| Instructions for the task |
In the entries that follow, how many lines contain "assert"? Please reply with only the number.

[Stored data entries]
************
(** [PriceLevel::remove]. *)
Definition remove (lvl : PriceLevel) (record : Z) (h : heap) : option (PriceLevel * heap) :=
  r ← h !! record;
  let total := i64 (lvl_total_qty lvl - rec_remaining r) in
  let visible := i64 (lvl_visible_qty lvl - rec_display_remaining r) in
  h ← store_opt (rec_prev r) (set_next (rec_next r)) h;
  let head := match rec_prev r with Some _ => lvl_head lvl | None => rec_next r end in
  h ← store_opt (rec_next r) (set_prev (rec_prev r)) h;
  let tail := match rec_next r with Some _ => lvl_tail lvl | None => rec_prev r end in
  h ← store record (fun r => set_level None (set_next None (set_prev None r))) h;
  Some (mkLevel head tail total visible, h).

(** [PriceLevel::update_after_fill]. *)
Definition update_after_fill (lvl : PriceLevel) (record : Z) (filled_qty : Z) (h : heap)
    : option (PriceLevel * heap) :=
  r ← h !! record;
  let old_display := rec_display_remaining r in
  let r' := refresh_display r in
  let new_display := rec_display_remaining r' in
  Some (mkLevel (lvl_head lvl) (lvl_tail lvl)
          (i64 (lvl_total_qty lvl - filled_qty))
          (i64 (i64 (lvl_visible_qty lvl - old_display) + new_display)),
        <[record := r']> h).

(** ** A market *)
Abbreviation BookMap := (list (Z * PriceLevel)).

Record MarketShard := mkShard {
  book_orders : heap;
  bids : BookMap;
  asks : BookMap;
  next_sequence : Z }.

Definition new_shard : MarketShard := mkShard ∅ [] [] 1.

(** The comparator of a side's map: [std::greater<>] or [std::less<>]. *)
Definition before (buy : bool) : Z -> Z -> bool := if buy then Z.gtb else Z.ltb.

Definition book_of (buy : bool) (sh : MarketShard) : BookMap :=
  if buy then bids sh else asks sh.

Definition set_book (buy : bool) (b : BookMap) (sh : MarketShard) : MarketShard :=
  if buy then mkShard (book_orders sh) b (asks sh) (next_sequence sh)
  else mkShard (book_orders sh) (bids sh) b (next_sequence sh).

Definition set_orders (h : heap) (sh : MarketShard) : MarketShard :=
  mkShard h (bids sh) (asks sh) (next_sequence sh).

Definition encode_order_id (id : OrderId) : Z := value id.

Definition crosses (side : Side) (taker_price maker_price : Z) : bool :=
  if is_buy side then maker_price <=? taker_price else maker_price >=? taker_price.

(** The loop of [fillable_quantity], over the levels from [begin()]. *)
Fixpoint fillable_loop (req : OrderRequest) (levels : BookMap) (total : Z) : Z :=
  match levels with
  | [] => total
  | (price, level) :: rest =>
      if negb (crosses (req_side req) (req_price req) price) then total
      else
        let total := i64 (total + lvl_total_qty level) in
        if total >=? req_quantity req then total else fillable_loop req rest total
  end.

Definition fillable_quantity (sh : MarketShard) (req : OrderRequest) : Z :=
  if is_buy (req_side req) then fillable_loop req (asks sh) 0
  else fillable_loop req (bids sh) 0.
(** Fills come from the head of the queue, in queue order; all of them but the
    last exhaust their maker. *)
Lemma match_queue_priority rem :
  let r := match_queue taker rem q in
  fill_maker_order <$> r.1.1 = take (length r.1.1) ((fun o => req_id (ord_request o)) <$> q) /\
  (forall i f o, r.1.1 !! i = Some f -> q !! i = Some o ->
     fill_quantity f = ord_remaining o \/ (S i = length r.1.1 /\ r.1.2 = 0)).
Proof.
  refine (match_queue_ind taker (fun rem q fs rem' q' =>
    fill_maker_order <$> fs = take (length fs) ((fun o => req_id (ord_request o)) <$> q) /\
    (forall i f o, fs !! i = Some f -> q !! i = Some o ->
       fill_quantity f = ord_remaining o \/ (S i = length fs /\ rem' = 0))) buy
    _ _ _ _ q rem Hok); clear.
  - done.
  - done.
  - intros rem o q _ _. split; [done|]. intros [|i] f o' H; [auto|done].
  - intros rem o q fs rem' q'' _ _ _ [IH1 IH2]. split; [cbn; by rewrite IH1|].
    intros [|i] f o'; cbn.
    + intros [= <-] [= <-]. by left.
    + intros Hf Ho. destruct (IH2 _ _ _ Hf Ho) as [|[]]; auto.
Qed.
End MatchQueueFacts.

(** Orders behind one that does not cross do not cross either. *)
Lemma crosses_behind taker o o' :
  before (negb (is_buy (req_side taker))) (ord_price o') (ord_price o) = false ->
  ord_crosses taker o = false -> ord_crosses taker o' = false.
Proof. unfold ord_crosses, crosses, before. destruct (is_buy _); cbn; lia. Qed.
Lemma submit_sim e a r :
  engine_rep e a -> request_ok r ->
  exists n e', submit r e = Some (e', (spec_submit (place_with n) r a).2) /\
    engine_rep e' (spec_submit (place_with n) r a).1 /\
    (depth_below INT64_MAX a -> spec_submit (place_with n) r a = spec_submit spec_place r a).
Proof.
  intros He Hq. unfold submit, spec_submit.
  destruct (_ <=? 0); [by exists true; eexists|]. destruct (_ && _); [by exists true; eexists|].
  set (m := id_market (req_id r)). set (b := default new_book (a !! m)).
  pose proof (engine_rep_ensure e a m He) as Hs. fold b in Hs.
  destruct (ensure_market m e) as [sh e1] eqn:Ee. cbn in Hs.
  destruct (place_sim sh b r Hs Hq) as (n & sh' & E & Hrep & Hd). exists n. rewrite E.
  cbn [mbind option_bind]. eexists. destruct (place_with n b r) as [b' res] eqn:Ep.
  split; [done|]. split.
  - cbn. replace (<[m := sh']> e1) with (<[m := sh']> e); [by apply engine_rep_insert|].
    unfold ensure_market in Ee. destruct (e !! m); injection Ee as _ <-; [done|].
    by rewrite insert_insert_eq.
  - intros Hb. rewrite <- Hd; [done|]. unfold b. destruct (a !! m) as [b0|] eqn:Em; [by apply (Hb m)|].
    cbn. unfold INT64_MAX. cbv. discriminate.
Qed.

Lemma cancel_sim e a r :
  engine_rep e a ->
  exists e', cancel r e = Some (e', (spec_cancel r a).2) /\ engine_rep e' (spec_cancel r a).1.
Proof.
  intros He. unfold cancel, spec_cancel. set (m := id_market (cancel_id r)).
  set (k := encode_order_id (cancel_id r)).
  pose proof (He m) as Hm. inversion Hm as [sh b Hrep E1 E2|E1 E2]; [|by eexists].
  pose proof (find_key_heap sh b k Hrep) as Hfk.
  destruct (book_orders sh !! k) as [rec|] eqn:Eh.
  - destruct (find_key k (all_orders b)); [|discriminate (proj2 Hfk eq_refl)].
    destruct (remove_order_spec sh b k rec Hrep Eh) as (sh' & -> & Hrep').
    eexists. split; [done|]. by apply engine_rep_insert.
  - rewrite (proj1 Hfk eq_refl). by eexists.
Qed.

(** The node and the order of a key carry the same request. *)
Lemma shard_rep_request sh b k r o :
  shard_rep sh b -> book_orders sh !! k = Some r -> find_key k (all_orders b) = Some o ->
  rec_request r = ord_request o.
Proof.
  intros Hrep Hr Hf. destruct (shard_rep_node sh b k r Hrep Hr) as (o' & l & p & n & Ho & Ek & ->).
  apply find_key_Some in Hf as [Hin Ek'].
  assert (Hin' : o' ∈ all_orders b).
  { unfold all_orders. destruct (ord_buy o'); cbn in Ho; set_solver. }
  pose proof (wf_keys _ (sr_wf _ _ Hrep)) as Hd.
  enough (o = o') as -> by done.
  apply (NoDup_map_inj ord_key (all_orders b)); auto. congruence.
Qed.

Lemma replace_sim e a r :
  engine_rep e a -> in_i64 (rep_new_quantity r) ->
  exists n e', replace r e = Some (e', (spec_replace (place_with n) r a).2) /\
    engine_rep e' (spec_replace (place_with n) r a).1 /\
    (depth_below INT64_MAX a -> spec_replace (place_with n) r a = spec_replace spec_place r a).
Proof.
  intros He Hq. unfold replace, spec_replace. set (m := id_market (rep_id r)).
  set (k := encode_order_id (rep_id r)).
  pose proof (He m) as Hm. inversion Hm as [sh b Hrep E1 E2|E1 E2]; [|by exists true; eexists].
  pose proof (find_key_heap sh b k Hrep) as Hfk.
  destruct (book_orders sh !! k) as [rec|] eqn:Eh.
  2: { rewrite (proj1 Hfk eq_refl). by exists true; eexists. }
  destruct (find_key k (all_orders b)) as [o|] eqn:Ef; [|discriminate (proj2 Hfk eq_refl)].
  rewrite (shard_rep_request sh b k rec o Hrep Eh Ef).
  destruct (remove_order_spec sh b k rec Hrep Eh) as (sh' & -> & Hrep'). cbn [mbind option_bind].
  destruct (place_sim _ _ (replaced_request (ord_request o) r) Hrep' Hq) as (n & sh2 & -> & Hrep2 & Hd).
  exists n. cbn [mbind option_bind]. eexists.
  destruct (place_with n (spec_remove k b) _) as [b' res] eqn:Ep.
  split; [done|]. split; [by apply engine_rep_insert|].
  intros Hb. rewrite <- Hd; [done|].
  pose proof (spec_remove_depth k b (sr_wf _ _ Hrep)). symmetry in E2. specialize (Hb m b E2). lia.
Qed.

Lemma exec_sim e a op :
  engine_rep e a -> op_ok op ->
  exists n e', exec op e = Some (e', (spec_exec (place_with n) op a).2) /\
    engine_rep e' (spec_exec (place_with n) op a).1 /\
    (depth_below INT64_MAX a -> spec_exec (place_with n) op a = spec_exec spec_place op a).
Proof.
  intros He Hok. destruct op as [m|m|r|r|r]; cbn in *.
  - exists true, (add_market m e). split; [done|]. split; [|done]. unfold add_market.
    pose proof (He m) as Hm. destruct Hm; [done|].
    by apply engine_rep_insert; [|apply new_shard_rep].
  - exists true, (clear_market m e). split; [done|]. split; [|done].
    apply engine_rep_insert; [by apply engine_rep_delete|apply new_shard_rep].
  - destruct (submit_sim e a r He Hok) as (n & e' & -> & He' & Hd).
    exists n, e'. cbn [mbind option_bind]. destruct (spec_submit (place_with n) r a) as [a' res].
    split; [done|]. split; [done|]. intros Hb. by rewrite <- Hd.
  - destruct (cancel_sim e a r He) as (e' & -> & He').
    exists true, e'. cbn [mbind option_bind]. by destruct (spec_cancel r a) as [a' res].
  - destruct (replace_sim e a r He Hok) as (n & e' & -> & He' & Hd).
    exists n, e'. cbn [mbind option_bind]. destruct (spec_replace (place_with n) r a) as [a' res].
    split; [done|]. split; [done|]. intros Hb. by rewrite <- Hd.
Qed.

(** Every run ends, and in a represented state. *)
Lemma run_total ops : forall e a,
  engine_rep e a -> Forall op_ok ops ->
  exists e' replies a', run ops e = Some (e', replies) /\ engine_rep e' a'.
Proof.
  induction ops as [|op ops IH]; intros e a He Hok; [by exists e, [], a|].
  apply Forall_cons in Hok as [Hop Hok]. destruct (exec_sim e a op He Hop) as (n & e1 & E & He1 & _).
  destruct (IH e1 _ He1 Hok) as (e2 & rs & a2 & E2 & He2).
  cbn. rewrite E. cbn [mbind option_bind]. rewrite E2. by eexists _, _, a2.
Qed.

(** ** Depth along a run *)
Lemma depth_below_insert B a m b :
  depth_below B a -> total_depth b <= B -> depth_below B (<[m := b]> a).
Proof.
  intros Ha Hb m' b'. destruct (decide (m = m')) as [<-|Hne].
  - rewrite lookup_insert_eq. by intros [= <-].
  - rewrite lookup_insert_ne by done. apply Ha.
Qed.

Lemma depth_below_mono B B' a : B <= B' -> depth_below B a -> depth_below B' a.
Proof. intros HB Ha m b Hm. specialize (Ha m b Hm). lia. Qed.

Definition books_wf (a : gmap Z Book) : Prop := forall m b, a !! m = Some b -> book_wf b.

Lemma engine_rep_wf e a : engine_rep e a -> books_wf a.
Proof.
  intros He m b Hb. specialize (He m). rewrite Hb in He. inversion He as [sh b' Hr|].
  apply Hr.
Qed.

Lemma spec_exec_depth op B a :
  books_wf a -> 0 <= B -> depth_below B a ->
  depth_below (B + op_quantity op) (spec_exec spec_place op a).1.
Proof.
  intros Hwf HB Ha. assert (H0 : total_depth new_book = 0) by done.
  pose proof (depth_below_mono B (B + op_quantity op) a) as Hmono.
  assert (Hle : B <= B + op_quantity op) by (destruct op; cbn; lia).
  specialize (Hmono Hle Ha). destruct op as [m|m|r|r|r]; cbn in *.
  - destruct (a !! m); [done|]. apply depth_below_insert; [done|lia].
  - apply depth_below_insert; [|lia]. intros m' b. rewrite lookup_delete_Some. intros []. eauto.
  - unfold spec_submit. destruct (_ <=? 0); [done|]. destruct (_ && _); [done|].
    set (m := id_market (req_id r)). unfold spec_place. set (n := _ <? _).
    pose proof (place_with_depth n (default new_book (a !! m)) r) as Hp.
    destruct (place_with n _ r) as [b' res]. cbn in *. apply depth_below_insert; [done|].
    destruct (a !! m) as [b|] eqn:Em; cbn in *.
    + specialize (Hp (Hwf m b Em)). specialize (Ha m b Em). lia.
    + specialize (Hp new_book_wf). lia.
  - unfold spec_cancel. destruct (a !! _) as [b|] eqn:Em; [|done].
    destruct (find_key _ _); [|done]. apply depth_below_insert; [done|].
    pose proof (spec_remove_depth (encode_order_id (cancel_id r)) b (Hwf _ _ Em)).
    specialize (Ha _ _ Em). lia.
  - unfold spec_replace. destruct (a !! _) as [b|] eqn:Em; [|done].
    destruct (find_key _ _) as [o|]; [|done]. unfold spec_place. set (n := _ <? _).
    set (k := encode_order_id (rep_id r)) in *.
    pose proof (place_with_depth n (spec_remove k b) (replaced_request (ord_request o) r)
      (spec_remove_wf k b (Hwf _ _ Em))) as Hp.
    destruct (place_with n _ _) as [b' res]. cbn in *. apply depth_below_insert; [done|].
    pose proof (spec_remove_depth k b (Hwf _ _ Em)). specialize (Ha _ _ Em). lia.
Qed.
************
| Answer box |
3